Georg Kerschensteiner ( Georg Michael Anton Kerschensteiner ; born July 29, 1854 in Munich ; † January 15, 1932 ibid) was a German pedagogue , high school teacher for mathematics and physics and founder of the industrial school . Above all , he contributed essential ideas to the development of the German elementary school and vocational school .

Life

Kerschensteiner's parents were the impoverished merchant couple Anton and Katharina Kerschensteiner. From the age of six he attended the Heiliggeist parish school in Munich. He was arrested for gang theft when he was eight.
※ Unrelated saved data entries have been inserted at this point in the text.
Lemma one_step c re1 text :
  items (c :: re1) = (one c :: fst (items re1), snd (items re1)) ->
  (forall text, matchhere re1 text = true <-> matches_at re1 text) ->
  match text with t :: text' => if (c =? 46) || (c =? t) then matchhere re1 text' else false | [] => false end = true
    <-> matches_at (c :: re1) text.
Proof.
  intros Ei IH. unfold matches_at at 1. rewrite Ei. cbn [fst snd]. destruct text as [|t text].
  { split; [done|]. intros (w & rest & E & Hm & _). symmetry in E. apply app_nil in E as [-> ->].
    unfold one in Hm. destruct (c =? 46); inversion Hm. }
  split.
  - destruct (_ || _) eqn:Eb; [|done]. intros (w & rest & -> & Hm & He)%IH. exists (t :: w), rest. split_and!; [done| |done].
    unfold one. destruct (Z.eqb_spec c 46); [by constructor|]. cbn in Eb. apply Z.eqb_eq in Eb. subst. by constructor.
  - intros (w & rest & E & Hm & He). unfold one in Hm. destruct (Z.eqb_spec c 46) as [E46|E46].
    + inversion Hm as [| |? ? w' Hm'|]; subst. injection E as -> ->. cbn. apply IH. by exists w', rest.
    + inversion Hm as [|? ? w' Hm'| |]; subst. injection E as -> ->. rewrite Z.eqb_refl, orb_true_r. apply IH. by exists w', rest.
Qed.

Lemma matchhere_spec n re text : (length re <= n)%nat -> matchhere re text = true <-> matches_at re text.
Proof.
  revert re text. induction n as [|n IH]; intros re text Hn.
  { destruct re; [|cbn in Hn; lia]. split; [intros _; apply matches_at_nil|done]. }
  destruct re as [|c [|d re]].
  - split; [intros _; apply matches_at_nil|done].
  - cbn [matchhere]. destruct (Z.eqb_spec c 36) as [->|Hc].
    + split.
      * destruct text; [|done]. intros _. exists [], []. split_and!; [done|constructor|done].
      * intros (w & rest & -> & Hm & He). cbn in Hm. inversion Hm; subst. by rewrite (He eq_refl).
    + apply (one_step c []); [cbn [items]; by rewrite (proj2 (Z.eqb_neq c 36) Hc)|]. intros t. apply IH. cbn. lia.
  - destruct (decide (d = 42)) as [->|Hd].
    + rewrite matchhere_star by done. rewrite (matchstar_spec c re) by (intros t; apply IH; cbn in *; lia).
      unfold matches_at. cbn [items]. cbn [Z.eqb Pos.eqb]. destruct (items re) as [l e]. cbn [fst snd]. split.
      * intros (v & rest & -> & Hv & w & rest' & -> & Hm & He). exists (v ++ w), rest'.
        split_and!; [by rewrite (assoc_L app)|by constructor|done].
      * intros (w & rest & -> & Hm & He). inversion Hm as [| | |? v ? w' Hv Hm']; subst.
        exists v, (w' ++ rest). split_and!; [by rewrite (assoc_L app)|done|]. by exists w', rest.
    + cbn [matchhere]. destruct (Z.eqb_spec d 42); [done|].
      apply (one_step c (d :: re)).
      * by apply items_one.
      * intros t. apply IH. cbn in *. lia.
Qed.

Lemma match_from_spec re text :
  match_from re text = true <-> exists pre rest, text = pre ++ rest /\ matches_at re rest.
Proof.
  induction text as [|t text IH]; cbn [match_from]; rewrite orb_true_iff, (matchhere_spec (length re)) by done.
  - split; [intros [H|H]; [by exists [], []|done]|].
    intros (pre & rest & E & H). symmetry in E. apply app_nil in E as [-> ->]. by left.
  - rewrite IH. split.
    + intros [H|(pre & rest & -> & H)]; [by exists [], (t :: text)|by exists (t :: pre), rest].
    + intros ([|u pre] & rest & E & H); [left; cbn in E; by subst|right]. injection E as -> ->. by exists pre, rest.
Qed.

(** C29.  The backtracking matcher decides the language of the expression: an
    expression [^re] matches a text exactly when [re] does at its start, any
    other one when it does at the start of some suffix, where a character
    followed by [*] stands for any run of it, [.] for any character, and a
    final [$] for the end of the text. *)
Theorem match_correct re text :
  match_ re text = true <->
  match re with
  | 94 :: re' => matches_at re' text
  | _ => exists pre rest, text = pre ++ rest /\ matches_at re rest
  end.
Proof.
  unfold match_. destruct re as [|c re']; [apply match_from_spec|].
  destruct (Z.eqb_spec c 94) as [->|Hc]; [by apply (matchhere_spec (length re'))|].
  rewrite match_from_spec. destruct c as [|p|p]; try done. do 7 (destruct p as [p|p|]; try done).
Qed.

(** ** Lines *)

(** The line up to the next newline and what follows it; a zero byte hides
    the rest, as [strchr] does not look past it. *)
Fixpoint next_line (l : list Z) : option (list Z * list Z) :=
  match l with
  | [] => None
  | c :: l' => if c =? 10 then Some ([], l') else if c =? 0 then None
               else '(a, b) ← next_line l'; Some (c :: a, b)
  end.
In 1866, at the age of twelve, the preparatory school and royal training seminar followed , and from 1871 to 1873 he worked as a village school assistant in Forstinning and Lechhausen . In 1874 Kerschensteiner left school at his own request and took private lessons, attended the last two classes of a grammar school and earned his living by taking music lessons. From 1877 to 1880 he studied mathematics and physics at the Technical University of Munich , from 1880 to 1883 at the Ludwig Maximilians University with a final doctorate under Philipp Ludwig von Seidel . The topic of his dissertation was: On the criteria for the singularities of rational curves of the fourth order .
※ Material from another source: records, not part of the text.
(* ===== verification/Malloc.v ===== *)
(** * The user-level memory allocator

    Models [umalloc.c], the allocator of Kernighan and Ritchie: a circular
    list of free blocks ordered by address, kept in the headers of the blocks
    themselves.  The memory of the process is a map from word addresses to
    words; a header is two words ([s.ptr], [s.size]) and a block of [n] units
    is [8 * n] bytes.  [sbrk] is the system call, used through the contract of
    class [SbrkOk]. *)

From S2P Require Import Prelude.

(** ** State *)

Record ust := mkUst { umem : gmap Z Z; freep : Z; ubrk : Z }.
Definition set_umem (m : gmap Z Z) (s : ust) : ust := mkUst m (freep s) (ubrk s).
Definition set_freep (p : Z) (s : ust) : ust := mkUst (umem s) p (ubrk s).

(** A word of memory; other addresses are not mapped. *)
Definition ld (a : Z) : M ust Z := s ← get; deref (umem s !! a).
Definition st (a v : Z) : M ust unit :=
  s ← get; deref (umem s !! a) ;; modify (set_umem (<[a := v]> (umem s))).

Class Sbrk := sbrk : Z -> M ust Z.

(** Memory of [n] bytes at [a]: the words [sbrk] adds. *)
Fixpoint words (a : Z) (n : nat) : gmap Z Z :=
  match n with O => ∅ | S n' => <[a := 0]> (words (a + 4) n') end.
Definition KERNBASE : Z := 2147483648.

(** What the system call promises for a positive number of bytes: it fails
    and changes nothing, or the memory grows by that many bytes of zeros. *)
Class SbrkOk `{Sbrk} := sbrk_grows : forall n s, 0 < n < KERNBASE ->
  sbrk n s = Ok 4294967295 s \/
  (ubrk s + n <= KERNBASE /\
   sbrk n s = Ok (ubrk s) (mkUst (umem s ∪ words (ubrk s) (Z.to_nat (n / 4))) (freep s) (ubrk s + n))).

Section Malloc.
Context `{Sbrk} (base : Z).

(** ** Operations *)

Definition free_step (bp p : Z) : M ust (Z + Z) :=
  nx ← ld p;
  if (p <? bp) && (bp <? nx) then mret (inr p) else
  if (nx <=? p) && ((p <? bp) || (bp <? nx)) then mret (inr p) else
  mret (inl nx).

(** [bp] joined to the block after it. *)
Definition free_upper (bp p : Z) : M ust unit :=
  n ← ld (bp + 4);
  nx ← ld p;
  if u32 (bp + 8 * n) =? nx then
    n2 ← ld (nx + 4);
    st (bp + 4) (u32 (n + n2)) ;;
    x ← ld nx;
    st bp x
  else st bp nx.
(** [p] joined to [bp]. *)
Definition free_lower (bp p : Z) : M ust unit :=
  np ← ld (p + 4);
  if u32 (p + 8 * np) =? bp then
    n ← ld (bp + 4);
    st (p + 4) (u32 (np + n)) ;;
    x ← ld bp;
    st p x
  else st p bp.
Definition free (ap : Z) : M ust unit :=
  let bp := u32 (ap - 8) in
  s ← get;
  p ← loop (size (umem s) + 1) (free_step bp) (freep s);
  free_upper bp p ;;
  free_lower bp p ;;
  modify (set_freep p).

Definition morecore (nu : Z) : M ust Z :=
  let nu := if nu <? 4096 then 4096 else nu in
  p ← sbrk (u32 (nu * 8));
  if p =? 4294967295 then mret 0 else
  st (p + 4) nu ;;
  free (u32 (p + 8)) ;;
  gets freep.

Definition nunits (nbytes : Z) : Z := u32 (u32 (nbytes + 8 - 1) / 8 + 1).

Definition malloc_step (nu : Z) (l : Z * Z) : M ust (Z * Z + Z) :=
  let '(prevp, p) := l in
  n ← ld (p + 4);
  if nu <=? n then
    p' ← (if n =? nu then nx ← ld p; st prevp nx ;; mret p
          else st (p + 4) (u32 (n - nu)) ;;
               let q := u32 (p + 8 * u32 (n - nu)) in
               st (q + 4) nu ;; mret q);
    modify (set_freep prevp) ;;
    mret (inr (u32 (p' + 8)))
  else
    s ← get;
    if p =? freep s then
      p ← morecore nu;
      if p =? 0 then mret (inr 0) else nx ← ld p; mret (inl (p, nx))
    else nx ← ld p; mret (inl (p, nx)).
Definition malloc (nbytes : Z) : M ust Z :=
  let nu := nunits nbytes in
  s ← get;
  (if freep s =? 0 then modify (set_freep base) ;; st base base ;; st (base + 4) 0 else skip) ;;
  s ← get;
  p ← ld (freep s);
  loop (2 * size (umem s) + 2) (malloc_step nu) (freep s, p).

(** ** The heap

    [fl] are the free blocks in address order, [base] first, and [al] the
    blocks in use; a block is its address and its size in units. *)

Local Notation blk := (Z * Z)%type.
Definition first (e : Z) (l : list blk) : Z := match l with [] => e | (a, _) :: _ => a end.

(** The headers link the blocks of [l] in order, the last one to [e]. *)
Fixpoint seg (m : gmap Z Z) (l : list blk) (e : Z) : Prop :=
  match l with
  | [] => True
  | (a, n) :: l' => m !! a = Some (first e l') /\ m !! (a + 4) = Some n /\ seg m l' e
  end.
(** The blocks of [l] lie above [lo], in order, with a gap between them. *)
Fixpoint sep (lo : Z) (l : list blk) : Prop :=
  match l with
  | [] => True
  | (a, n) :: l' => lo < a /\ 0 <= n /\ sep (a + Z.max 7 (8 * n)) l'
  end.
Definition apart (x y : blk) : Prop :=
  fst x + Z.max 8 (8 * snd x) <= fst y \/ fst y + Z.max 8 (8 * snd y) <= fst x.
Definition inside (s : ust) (x : blk) : Prop :=
  fst x + Z.max 8 (8 * snd x) <= ubrk s /\
  forall i, 0 <= i < Z.max 2 (2 * snd x) -> is_Some (umem s !! (fst x + 4 * i)).

Record heap (s : ust) (fl al : list blk) : Prop := {
  h_root : exists tl, fl = (base, 0) :: tl;
  h_seg : seg (umem s) fl base;
  h_sep : sep 0 fl;
  h_al : Forall (fun x => 1 <= snd x /\ base < fst x /\ umem s !! (fst x + 4) = Some (snd x)) al;
  h_apart : Forall (fun x => Forall (apart x) al) fl;
  h_pair : ForallOrdPairs apart al;
  h_in : Forall (inside s) (fl ++ al);
  h_brk : 0 <= ubrk s <= KERNBASE;
  h_freep : freep s ∈ fl.*1 }.

(** ** Lists of blocks *)

Definition fin (lo : Z) (l : list blk) : Z := foldl (fun _ x => fst x + Z.max 7 (8 * snd x)) lo l.

Lemma seg_app m l1 l2 e : seg m (l1 ++ l2) e <-> seg m l1 (first e l2) /\ seg m l2 e.
Proof.
  induction l1 as [|[a n] l1 IH]; cbn; [naive_solver|]. rewrite IH.
  assert (first e (l1 ++ l2) = first (first e l2) l1) as -> by (by destruct l1 as [|[]]). naive_solver.
Qed.
Lemma seg_frame m m' l e :
  (forall a n, (a, n) ∈ l -> m' !! a = m !! a /\ m' !! (a + 4) = m !! (a + 4)) -> seg m l e -> seg m' l e.
Proof.
  induction l as [|[a n] l IH]; cbn; [done|]. intros Hm (H1 & H2 & H3).
  destruct (Hm a n) as [E1 E2]; [set_solver|]. rewrite E1, E2. split_and!; [done|done|]. apply IH; [|done].
  intros b k Hb. apply (Hm b k). set_solver.
Qed.
Lemma sep_app lo l1 l2 : sep lo (l1 ++ l2) <-> sep lo l1 /\ sep (fin lo l1) l2.
Proof. revert lo. induction l1 as [|[a n] l1 IH]; intros lo; cbn; [naive_solver|]. rewrite IH. naive_solver. Qed.
Lemma sep_weaken lo lo' l : lo' <= lo -> sep lo l -> sep lo' l.
Proof. destruct l as [|[a n] l]; cbn; [done|]. intros ? (? & ? & ?). split_and!; [lia|done|done]. Qed.
Lemma sep_above lo l a n : sep lo l -> (a, n) ∈ l -> lo < a /\ 0 <= n.
Proof.
  revert lo. induction l as [|[b k] l IH]; intros lo; cbn; [by intros _ ?%not_elem_of_nil|].
  intros (H1 & H2 & H3) [[= -> ->]|Hin]%elem_of_cons; [done|]. destruct (IH _ H3 Hin). lia.
Qed.
Lemma sep_below lo l a n : sep lo l -> (a, n) ∈ l -> a + Z.max 7 (8 * n) <= fin lo l.
Proof.
  revert lo. induction l as [|[b k] l IH]; intros lo; cbn; [by intros _ ?%not_elem_of_nil|].
  intros (H1 & H2 & H3) [[= -> ->]|Hin]%elem_of_cons; [|by apply IH].
  clear -H3. revert H3. generalize (b + Z.max 7 (8 * k)). intros lo. revert lo.
  induction l as [|[c j] l IH]; cbn; intros lo; [lia|]. intros (H1 & H2 & H3). specialize (IH _ H3). cbn in IH.
  assert (lo <= c + Z.max 7 (8 * j)) by lia. unfold fin in *. cbn in *. lia.
Qed.
(** What lies before and after a block of an ordered list. *)
Lemma sep_split lo l1 p n l2 a k :
  sep lo (l1 ++ (p, n) :: l2) ->
  ((a, k) ∈ l1 -> a + Z.max 7 (8 * k) < p) /\ ((a, k) ∈ l2 -> p + Z.max 7 (8 * n) < a).
Proof.
  intros (H1 & H2 & H3 & H4)%sep_app. split; intros Hin.
  - apply (sep_below lo) in Hin; [lia|done].
  - eapply sep_above in Hin; [|exact H4]. lia.
Qed.
Lemma seg_lookup m l1 p n l2 e :
  seg m (l1 ++ (p, n) :: l2) e -> m !! p = Some (first e l2) /\ m !! (p + 4) = Some n.
Proof. intros (_ & ? & ? & _)%seg_app. done. Qed.

(** ** Loads and stores *)

Lemma wp_ld_eq a v (Q : Z -> ust -> Prop) s : umem s !! a = Some v -> wp (ld a) Q s = Q v s.
Proof. intros E. unfold ld. wp_simpl. unfold wp, deref. by rewrite E. Qed.
Lemma wp_ld a v (Q : Z -> ust -> Prop) s : umem s !! a = Some v -> Q v s -> wp (ld a) Q s.
Proof. intros E. by rewrite (wp_ld_eq _ _ _ _ E). Qed.
Lemma wp_st a v (Q : unit -> ust -> Prop) s :
  is_Some (umem s !! a) -> Q tt (set_umem (<[a := v]> (umem s)) s) -> wp (st a v) Q s.
Proof. intros [w E] HQ. unfold st. wp_simpl. unfold wp, deref. by rewrite E. Qed.

(** ** The search of [free] *)

Section Search.
  Context (s : ust) (bp p np : Z) (l1 l2 : list blk).
  Local Notation fl := (l1 ++ (p, np) :: l2).
  Hypothesis Hroot : exists tl, fl = (base, 0) :: tl.
  Hypothesis Hseg : seg (umem s) fl base.
  Hypothesis Hsep : sep 0 fl.
  Hypothesis Hlo : p < bp.
  Hypothesis Hhi : l2 = [] \/ bp < first base l2.

Lemma base_least a n : (a, n) ∈ fl -> base <= a.
Proof.
  destruct Hroot as [tl E]. rewrite E in *. intros [[= -> ->]|Hin]%elem_of_cons; [lia|].
  destruct Hsep as (_ & _ & H1). destruct (sep_above _ _ _ _ H1 Hin). lia.
Qed.
Lemma free_step_at a n u v :
  fl = u ++ (a, n) :: v -> umem s !! a = Some (first base v).
Proof. intros E. rewrite E in Hseg. by apply seg_lookup in Hseg as [? _]. Qed.

Lemma free_walk_low v u fuel (Q : Z -> ust -> Prop) :
  l1 = u ++ v -> (length v + 1 <= fuel)%nat -> Q p s -> wp (loop fuel (free_step bp) (first p v)) Q s.
Proof.
  revert u fuel. induction v as [|[a n] v IH]; intros u fuel E Hf HQ; (destruct fuel as [|fuel]; [cbn in Hf; lia|]);
    cbn [loop first]; unfold free_step; wp_simpl.
  - eapply wp_ld; [by eapply (free_step_at p np l1 l2)|].
    assert (base <= p) by (eapply (base_least p np); set_solver).
    destruct (Z.ltb_spec p bp); [|lia]. destruct Hhi as [-> | Hl].
    + cbn [first]. destruct (Z.leb_spec base p); [|lia]. destruct (_ && _); by wp_simpl.
    + destruct (Z.ltb_spec bp (first base l2)); [|lia]. by wp_simpl.
  - eapply wp_ld; [eapply (free_step_at a n u (v ++ (p, np) :: l2)); rewrite E; by rewrite <- ?app_assoc|].
    assert (first base (v ++ (p, np) :: l2) = first p v) as -> by (by destruct v as [|[]]).
    assert (a < first p v /\ first p v <= p) as [? ?].
    { pose proof Hsep as Hs. rewrite E in Hs. pose proof Hs as Ht. rewrite <- app_assoc in Ht. cbn [app] in Ht. destruct v as [|[b k] v].
      - destruct (sep_split _ _ _ _ _ p np Ht) as [_ H1]. specialize (H1 ltac:(set_solver)). cbn. lia.
      - destruct (sep_split _ u a n _ b k Ht) as [_ H1]. specialize (H1 ltac:(set_solver)).
        destruct (sep_split _ _ p np l2 b k Hs) as [H2 _]. specialize (H2 ltac:(set_solver)). cbn. lia. }
    destruct (Z.ltb_spec bp (first p v)); [lia|]. destruct (Z.leb_spec (first p v) a); [lia|].
    rewrite andb_false_r. cbn [andb]. wp_simpl. apply (IH (u ++ [(a, n)])); [rewrite E; by rewrite <- ?app_assoc|cbn in Hf; lia|done].
Qed.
From 1883 Kerschensteiner was a grammar school assistant for mathematics and physics at the Melanchthon grammar school in Nuremberg, from 1885 mathematics teacher at the municipal commercial school, from 1890 grammar school teacher for mathematics and physics at the Gustav Adolf grammar school in Schweinfurt, and from 1893 at the Ludwig grammar school in Munich. In 1895 he was elected to the school council of Munich. In this function, he headed the board of trustees for the establishment of the Munich Commercial College as chairman in 1910 . In 1918 he resigned as a school councilor and became an honorary professor in Munich.

Reform pedagogue

The election to the city school board in Munich in 1895 directed him to the reform of the elementary school curriculum , z. B. with the establishment of an eighth year of compulsory schooling. Work classes and work schools were set up in 1900 , forerunners of today's vocational schools. Shortly afterwards, the labor schools were equipped with workshops and a school garden . The occupational education established himself as a term for today as action orientation again taken up a teaching principle .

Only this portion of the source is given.